Tuskegee Airmen Red Tails

First Lady Eleanor Roosevelt was a vocal advocate for integrating Black servicemembers into technically challenging positions within the Army Air Corps. US Air Force photo.

On January 16, 1941, the War Department announced the formation of the 99th Pursuit Squadron, a segregated unit that would be composed of the first Black airmen to ever serve in the U.S. Army Air Corps. The 429 enlisted men and 47 officers selected for its ranks began their journey with training at the Tuskegee Institute in Tuskegee, Alabama. 

One day, First Lady Eleanor Roosevelt, a vocal advocate for integrating Black servicemembers into technically challenging positions within the Army Air Corps, arrived in Tuskegee to observe the 99th in training. To culminate her visit, Charles Alfred Anderson, a Black aviation pioneer and civilian flight instructor, took the first lady for a ride in his plane. 

“The first thing she said was, ‘I always heard colored people couldn’t fly airplanes, but I see you’re flying all around here,’” Anderson later recalled in an interview with the Philadelphia Inquirer.
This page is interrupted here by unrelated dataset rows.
Lemma compute_hooks_extends (fuel : nat) (queue : list K) (enqueued : gset K)
    (hooks result : gmap K Z) :
  bfs_inv P t queue enqueued hooks →
  compute_hooks fuel P t queue enqueued hooks = Done result →
  hooks ⊆ result.
Proof.
  revert queue enqueued hooks.
  induction fuel as [|fuel IH]; intros queue enqueued hooks Hinv;
    destruct queue as [|e rest]; cbn; try done; try by intros [= <-].
  intros Hrun. apply bind_Done in Hrun as ([[q enq] h] & Hround & Hrun).
  apply bfs_round_Done in Hround as (v & Hv & Hloop & ->).
  pose proof (bfs_inv_step P t contract e rest enqueued hooks v q enq Hinv Hv Hloop)
    as Hinv'.
  apply IH in Hrun; [|done]. cbn in Hrun.
  etrans; [|done]. apply insert_subseteq, (inv_pending _ _ _ _ _ Hinv). set_solver.
Qed.

(** X9. A hook, once stored, is never changed: the mapping held after
    any number of rounds is contained in the mapping the loop returns. *)
Theorem hooks_written_once (n fuel : nat) (queue : list K) (enqueued : gset K)
    (hooks result : gmap K Z) :
  bfs_rounds n P t (minimal_elements P) ∅ ∅ = Done (queue, enqueued, hooks) →
  compute_hooks fuel P t (minimal_elements P) ∅ ∅ = Done result →
  hooks ⊆ result.
Proof.
  intros Hrounds Hrun.
  assert (bfs_inv P t (minimal_elements P) ∅ ∅) as Hinit by (by apply bfs_inv_init).
  revert Hrounds Hrun Hinit. generalize (minimal_elements P) (∅ : gset K) (∅ : gmap K Z).
  revert fuel. induction n as [|n IH]; intros fuel q0 enq0 h0; cbn.
  - intros [= <- <- <-] Hrun Hinv. by eapply compute_hooks_extends.
  - destruct q0 as [|e rest].
    + intros [= <- <- <-] Hrun Hinv. by eapply compute_hooks_extends.
    + intros Hrounds Hrun Hinv. destruct fuel as [|fuel]; [done|]. cbn in Hrun.
      destruct (bfs_round P t e rest enq0 h0) as [[[q enq] h]| |] eqn:Hround; [|done..].
      cbn in Hrounds, Hrun.
      apply bfs_round_Done in Hround as (v & Hv & Hloop & ->).
      eapply IH; [done..|]. by eapply bfs_inv_step.
Qed.

(** What [hook_value] raises when it raises: a [KeyError] on a side or on
    the chain-bottom of the element, which has no hook. *)
Lemma hook_value_Raised (hooks : gmap K Z) (e : K) (x : exn K) :
  tables_ok P t →
  hook_value P t hooks e = Raised x →
  ∃ s1 s2 b k, chain_top P t e s1 s2 b ∧ x = KeyError k ∧
               (k = s1 ∨ k = s2 ∨ k = b) ∧ hooks !! k = None.
Proof.
  intros Hok. unfold hook_value.
  destruct (diamond_index t !! e) as [i|] eqn:Hi; [|done].
  destruct (Hok e i Hi) as (Hlt & [b Hb] & _).
  apply lookup_lt_is_Some in Hlt as [d Hd].
  unfold list_getitem, getitem. rewrite Hd, Hb. cbn.
  assert (chain_top P t e (d1 d) (d2 d) b) as Htop by (by exists i, d).
  destruct (hooks !! d1 d) as [h1|] eqn:H1; cbn.
  2:{ intros [= <-]. exists (d1 d), (d2 d), b, (d1 d). split_and!; auto. }
  destruct (hooks !! d2 d) as [h2|] eqn:H2; cbn.
  2:{ intros [= <-]. exists (d1 d), (d2 d), b, (d2 d). split_and!; auto. }
  destruct (hooks !! b) as [hb|] eqn:H3; cbn; [done|].
  intros [= <-]. exists (d1 d), (d2 d), b, b. split_and!; auto.
Qed.

Lemma compute_hooks_Raised (fuel : nat) (queue : list K) (enqueued : gset K)
    (hooks : gmap K Z) (x : exn K) :
  bfs_inv P t queue enqueued hooks →
  compute_hooks fuel P t queue enqueued hooks = Raised x →
  ∃ e hooks', e ∈ ground P ∧ hook_value P t hooks' e = Raised x.
Proof.
  revert queue enqueued hooks.
  induction fuel as [|fuel IH]; intros queue enqueued hooks Hinv;
    destruct queue as [|e rest]; cbn; try done.
  unfold bfs_round at 1.
  destruct (hook_value P t hooks e) as [v| |] eqn:Hv; cbn; [|intros [= <-]|done].
  - destruct (enqueue_covers (upper_covers P e) rest ({[e]} ∪ enqueued))
      as [q enq] eqn:Hloop. cbn.
    apply IH. by eapply bfs_inv_step.
  - exists e, hooks. split; [|done].
    apply (inv_ground _ _ _ _ _ Hinv). right. set_solver.
Qed.

End breadth_first.

(** * Further properties of a run of [_hooks] *)

Section runs.
Context `{Countable K}.
Variable P : Poset K.
Hypothesis contract : PosetContract P.

(** X2. A run of [_hooks] that raises, raises [KeyError] on a side or on
    the chain-bottom of an element of the poset that is the top of a
    diamond chain: it never raises [IndexError], nor [KeyError] on
    [min_diamond]. *)
Theorem hooks_raise_missing_dependency (fuel : nat) (x : exn K) :
  _hooks fuel P = Raised x →
  ∃ t e s1 s2 b k,
    diamond_tables fuel P = Some t ∧ e ∈ ground P ∧
    chain_top P t e s1 s2 b ∧ x = KeyError k ∧ (k = s1 ∨ k = s2 ∨ k = b).
Proof.
  unfold _hooks. destruct (diamond_tables fuel P) as [t|] eqn:Ht; [|done].
  intros Hrun.
  apply (compute_hooks_Raised P t contract) in Hrun as (e & hooks & He & Hraise);
    [|by apply bfs_inv_init].
  apply hook_value_Raised in Hraise as (s1 & s2 & b & k & Htop & -> & Hk & _);
    [|exact (diamond_tables_ok P contract fuel t Ht)].
  by exists t, e, s1, s2, b, k.
Qed.

Lemma compute_hooks_no_tables (fuel : nat) (queue : list K) (enqueued : gset K)
    (hooks : gmap K Z) (x : exn K) :
  compute_hooks fuel P no_tables queue enqueued hooks ≠ Raised x.
Proof.
  revert queue enqueued hooks.
  induction fuel as [|fuel IH]; intros queue enqueued hooks;
    destruct queue as [|e rest]; cbn; try done.
  unfold bfs_round, hook_value. cbn. rewrite lookup_empty. cbn.
  destruct (enqueue_covers _ _ _) as [q enq]. apply IH.
Qed.

Hypothesis no_cycle : acyclic P.

(** X1. The mapping a run of [_hooks] returns has exactly the elements
    of the poset as its keys. *)
Theorem hooks_keys_are_elements (fuel : nat) (hooks : gmap K Z) :
  _hooks fuel P = Done hooks → dom hooks = list_to_set (ground P).
Proof.
  intros Hrun. apply set_eq. intros x.
  rewrite elem_of_dom, elem_of_list_to_set.
  symmetry. exact (hooks_total P contract no_cycle fuel hooks x Hrun).
Qed.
According to Anderson, after the flight, Roosevelt remarked, “Well, I can see you can fly all right!”

The 99th Pursuit Squadron was officially activated on March 23, 1941. Several months later, President Franklin D. Roosevelt issued Executive Order 8802, which declared that there “shall be no discrimination in the employment of workers in defense industries and in Government, because of race, creed, color, or national origin.”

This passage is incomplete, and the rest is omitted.